Requirement ::
Tally the lines below that include the string "when". Reply with the total only.

Stored data ::
------------------------

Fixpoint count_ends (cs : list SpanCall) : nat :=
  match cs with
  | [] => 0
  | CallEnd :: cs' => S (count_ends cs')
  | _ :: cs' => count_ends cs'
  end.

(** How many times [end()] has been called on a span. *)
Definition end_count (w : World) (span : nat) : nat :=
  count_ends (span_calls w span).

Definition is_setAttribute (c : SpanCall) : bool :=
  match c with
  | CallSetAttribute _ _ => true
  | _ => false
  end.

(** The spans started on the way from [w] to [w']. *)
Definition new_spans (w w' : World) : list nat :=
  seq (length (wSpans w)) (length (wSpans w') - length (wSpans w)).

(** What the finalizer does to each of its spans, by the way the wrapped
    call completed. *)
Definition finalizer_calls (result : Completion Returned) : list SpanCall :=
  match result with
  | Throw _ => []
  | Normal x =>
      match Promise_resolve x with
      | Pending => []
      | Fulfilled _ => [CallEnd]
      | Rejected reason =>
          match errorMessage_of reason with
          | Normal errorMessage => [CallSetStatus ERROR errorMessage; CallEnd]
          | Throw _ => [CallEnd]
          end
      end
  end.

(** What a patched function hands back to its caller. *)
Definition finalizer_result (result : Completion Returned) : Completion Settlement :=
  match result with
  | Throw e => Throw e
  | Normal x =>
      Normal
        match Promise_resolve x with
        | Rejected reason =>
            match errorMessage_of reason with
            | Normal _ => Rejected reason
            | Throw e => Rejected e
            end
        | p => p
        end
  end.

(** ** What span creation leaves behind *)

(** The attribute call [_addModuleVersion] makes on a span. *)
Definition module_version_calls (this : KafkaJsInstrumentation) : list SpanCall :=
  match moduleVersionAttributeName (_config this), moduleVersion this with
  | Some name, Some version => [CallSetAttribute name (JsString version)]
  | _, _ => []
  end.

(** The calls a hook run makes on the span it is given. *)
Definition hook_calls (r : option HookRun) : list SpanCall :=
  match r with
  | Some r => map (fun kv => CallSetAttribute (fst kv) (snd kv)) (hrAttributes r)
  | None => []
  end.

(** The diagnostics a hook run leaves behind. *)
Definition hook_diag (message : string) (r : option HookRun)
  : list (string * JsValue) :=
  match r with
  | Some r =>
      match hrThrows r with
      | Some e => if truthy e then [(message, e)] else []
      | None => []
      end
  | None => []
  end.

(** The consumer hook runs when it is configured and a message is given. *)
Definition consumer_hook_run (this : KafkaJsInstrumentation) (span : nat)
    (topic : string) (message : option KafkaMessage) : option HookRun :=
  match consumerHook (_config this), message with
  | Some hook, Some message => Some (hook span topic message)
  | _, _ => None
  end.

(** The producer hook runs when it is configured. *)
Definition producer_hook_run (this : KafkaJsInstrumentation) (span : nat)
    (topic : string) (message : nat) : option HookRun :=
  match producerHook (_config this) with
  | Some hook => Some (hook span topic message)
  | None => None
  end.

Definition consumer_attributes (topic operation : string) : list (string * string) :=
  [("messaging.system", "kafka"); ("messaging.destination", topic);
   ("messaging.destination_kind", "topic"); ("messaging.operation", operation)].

------------------------

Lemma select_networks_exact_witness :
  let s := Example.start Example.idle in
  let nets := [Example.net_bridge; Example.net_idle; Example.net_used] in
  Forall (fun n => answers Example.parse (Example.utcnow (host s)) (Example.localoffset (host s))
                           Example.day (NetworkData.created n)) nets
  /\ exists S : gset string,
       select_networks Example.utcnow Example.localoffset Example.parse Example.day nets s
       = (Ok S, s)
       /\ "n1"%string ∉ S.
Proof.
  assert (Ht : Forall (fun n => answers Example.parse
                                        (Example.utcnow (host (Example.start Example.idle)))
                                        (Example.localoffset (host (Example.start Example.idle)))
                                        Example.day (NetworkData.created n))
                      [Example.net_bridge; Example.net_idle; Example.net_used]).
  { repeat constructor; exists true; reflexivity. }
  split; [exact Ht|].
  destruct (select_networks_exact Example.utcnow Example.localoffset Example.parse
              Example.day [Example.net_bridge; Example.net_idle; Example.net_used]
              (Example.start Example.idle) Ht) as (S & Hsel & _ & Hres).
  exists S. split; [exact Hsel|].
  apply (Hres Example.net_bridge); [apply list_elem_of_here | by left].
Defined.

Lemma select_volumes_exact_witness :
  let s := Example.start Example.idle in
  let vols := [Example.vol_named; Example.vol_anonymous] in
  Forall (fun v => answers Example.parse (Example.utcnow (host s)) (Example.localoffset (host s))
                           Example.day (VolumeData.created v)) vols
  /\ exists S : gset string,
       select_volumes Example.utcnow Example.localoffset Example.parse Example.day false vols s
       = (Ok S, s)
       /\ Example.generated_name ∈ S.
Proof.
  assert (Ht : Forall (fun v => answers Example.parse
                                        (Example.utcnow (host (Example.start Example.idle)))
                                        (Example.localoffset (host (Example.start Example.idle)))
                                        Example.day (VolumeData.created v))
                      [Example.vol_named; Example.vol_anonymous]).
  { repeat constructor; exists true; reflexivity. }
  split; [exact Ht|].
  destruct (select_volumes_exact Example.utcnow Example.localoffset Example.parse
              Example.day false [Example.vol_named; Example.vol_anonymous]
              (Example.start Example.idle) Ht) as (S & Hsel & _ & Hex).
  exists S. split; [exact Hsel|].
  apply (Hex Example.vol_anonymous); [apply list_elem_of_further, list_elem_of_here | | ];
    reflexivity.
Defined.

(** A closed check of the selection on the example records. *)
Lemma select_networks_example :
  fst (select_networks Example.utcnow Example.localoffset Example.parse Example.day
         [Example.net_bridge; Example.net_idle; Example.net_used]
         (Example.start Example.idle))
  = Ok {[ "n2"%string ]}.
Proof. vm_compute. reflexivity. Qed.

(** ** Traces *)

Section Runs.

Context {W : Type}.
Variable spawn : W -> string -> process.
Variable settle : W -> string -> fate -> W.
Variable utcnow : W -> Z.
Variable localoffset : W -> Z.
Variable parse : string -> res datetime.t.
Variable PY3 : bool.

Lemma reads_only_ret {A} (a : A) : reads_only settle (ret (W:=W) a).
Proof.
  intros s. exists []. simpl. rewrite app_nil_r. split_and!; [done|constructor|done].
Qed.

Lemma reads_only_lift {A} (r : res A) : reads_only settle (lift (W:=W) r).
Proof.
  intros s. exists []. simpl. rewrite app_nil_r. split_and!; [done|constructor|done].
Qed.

------------------------

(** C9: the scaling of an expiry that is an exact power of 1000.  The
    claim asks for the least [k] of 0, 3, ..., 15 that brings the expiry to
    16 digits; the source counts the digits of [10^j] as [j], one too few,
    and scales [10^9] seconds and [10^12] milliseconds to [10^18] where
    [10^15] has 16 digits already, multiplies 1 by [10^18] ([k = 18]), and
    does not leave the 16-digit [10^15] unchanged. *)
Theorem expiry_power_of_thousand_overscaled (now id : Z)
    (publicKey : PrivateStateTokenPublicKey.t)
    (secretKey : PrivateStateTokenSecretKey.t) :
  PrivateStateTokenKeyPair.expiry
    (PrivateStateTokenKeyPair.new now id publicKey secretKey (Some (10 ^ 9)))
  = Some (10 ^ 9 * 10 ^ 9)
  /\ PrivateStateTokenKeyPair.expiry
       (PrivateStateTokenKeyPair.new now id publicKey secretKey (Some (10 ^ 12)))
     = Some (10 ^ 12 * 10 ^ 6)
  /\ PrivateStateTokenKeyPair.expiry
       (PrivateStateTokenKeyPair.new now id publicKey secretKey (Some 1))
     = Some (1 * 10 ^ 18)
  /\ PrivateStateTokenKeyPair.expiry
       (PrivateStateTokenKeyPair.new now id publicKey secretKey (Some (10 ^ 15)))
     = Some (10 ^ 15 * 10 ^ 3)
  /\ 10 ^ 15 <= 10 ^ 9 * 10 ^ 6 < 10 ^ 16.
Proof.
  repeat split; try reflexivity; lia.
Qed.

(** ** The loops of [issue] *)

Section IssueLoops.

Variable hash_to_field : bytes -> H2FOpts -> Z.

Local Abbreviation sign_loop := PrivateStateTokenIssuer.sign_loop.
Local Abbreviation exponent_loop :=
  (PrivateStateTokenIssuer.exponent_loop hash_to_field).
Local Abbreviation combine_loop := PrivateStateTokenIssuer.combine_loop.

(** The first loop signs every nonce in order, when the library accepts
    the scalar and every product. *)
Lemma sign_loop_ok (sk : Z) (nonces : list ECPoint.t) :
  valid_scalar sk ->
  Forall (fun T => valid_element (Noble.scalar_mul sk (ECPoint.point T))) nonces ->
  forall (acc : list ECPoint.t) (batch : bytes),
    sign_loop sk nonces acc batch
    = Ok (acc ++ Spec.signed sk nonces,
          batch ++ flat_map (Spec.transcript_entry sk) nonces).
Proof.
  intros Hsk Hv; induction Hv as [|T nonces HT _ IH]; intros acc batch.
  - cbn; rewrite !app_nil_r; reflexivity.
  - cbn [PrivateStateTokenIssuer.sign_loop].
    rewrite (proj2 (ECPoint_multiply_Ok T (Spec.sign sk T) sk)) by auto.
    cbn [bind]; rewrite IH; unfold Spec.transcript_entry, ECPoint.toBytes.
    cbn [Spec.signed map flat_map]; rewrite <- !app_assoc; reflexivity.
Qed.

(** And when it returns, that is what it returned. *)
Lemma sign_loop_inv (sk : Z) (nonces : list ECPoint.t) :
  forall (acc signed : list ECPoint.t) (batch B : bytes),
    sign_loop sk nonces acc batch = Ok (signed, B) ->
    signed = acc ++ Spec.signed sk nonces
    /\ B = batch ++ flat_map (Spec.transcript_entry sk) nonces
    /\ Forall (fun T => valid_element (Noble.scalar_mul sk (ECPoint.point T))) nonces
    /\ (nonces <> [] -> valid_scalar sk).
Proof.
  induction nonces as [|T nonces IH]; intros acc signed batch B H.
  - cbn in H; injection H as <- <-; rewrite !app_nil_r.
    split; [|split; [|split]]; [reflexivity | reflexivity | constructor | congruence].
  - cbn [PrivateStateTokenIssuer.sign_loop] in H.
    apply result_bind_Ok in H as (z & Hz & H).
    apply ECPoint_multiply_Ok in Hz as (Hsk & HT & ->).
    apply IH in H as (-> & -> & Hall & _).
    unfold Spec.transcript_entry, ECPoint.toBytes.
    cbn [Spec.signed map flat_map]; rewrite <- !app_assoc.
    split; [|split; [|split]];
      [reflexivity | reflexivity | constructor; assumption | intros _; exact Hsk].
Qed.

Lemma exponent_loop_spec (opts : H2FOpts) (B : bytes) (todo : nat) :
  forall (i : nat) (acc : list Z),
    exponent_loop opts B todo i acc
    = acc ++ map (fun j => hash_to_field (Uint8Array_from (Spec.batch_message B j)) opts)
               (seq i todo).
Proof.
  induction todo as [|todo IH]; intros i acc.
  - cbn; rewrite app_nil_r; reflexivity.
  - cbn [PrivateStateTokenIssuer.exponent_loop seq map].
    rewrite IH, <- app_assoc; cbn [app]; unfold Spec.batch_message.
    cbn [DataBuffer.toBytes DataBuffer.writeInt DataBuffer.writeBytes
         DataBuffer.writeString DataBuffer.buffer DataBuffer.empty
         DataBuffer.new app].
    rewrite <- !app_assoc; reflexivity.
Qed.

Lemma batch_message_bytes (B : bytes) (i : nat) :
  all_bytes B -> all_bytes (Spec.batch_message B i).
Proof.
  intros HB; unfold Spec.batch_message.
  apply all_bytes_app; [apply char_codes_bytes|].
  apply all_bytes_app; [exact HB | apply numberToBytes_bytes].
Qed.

------------------------

Task result ::
4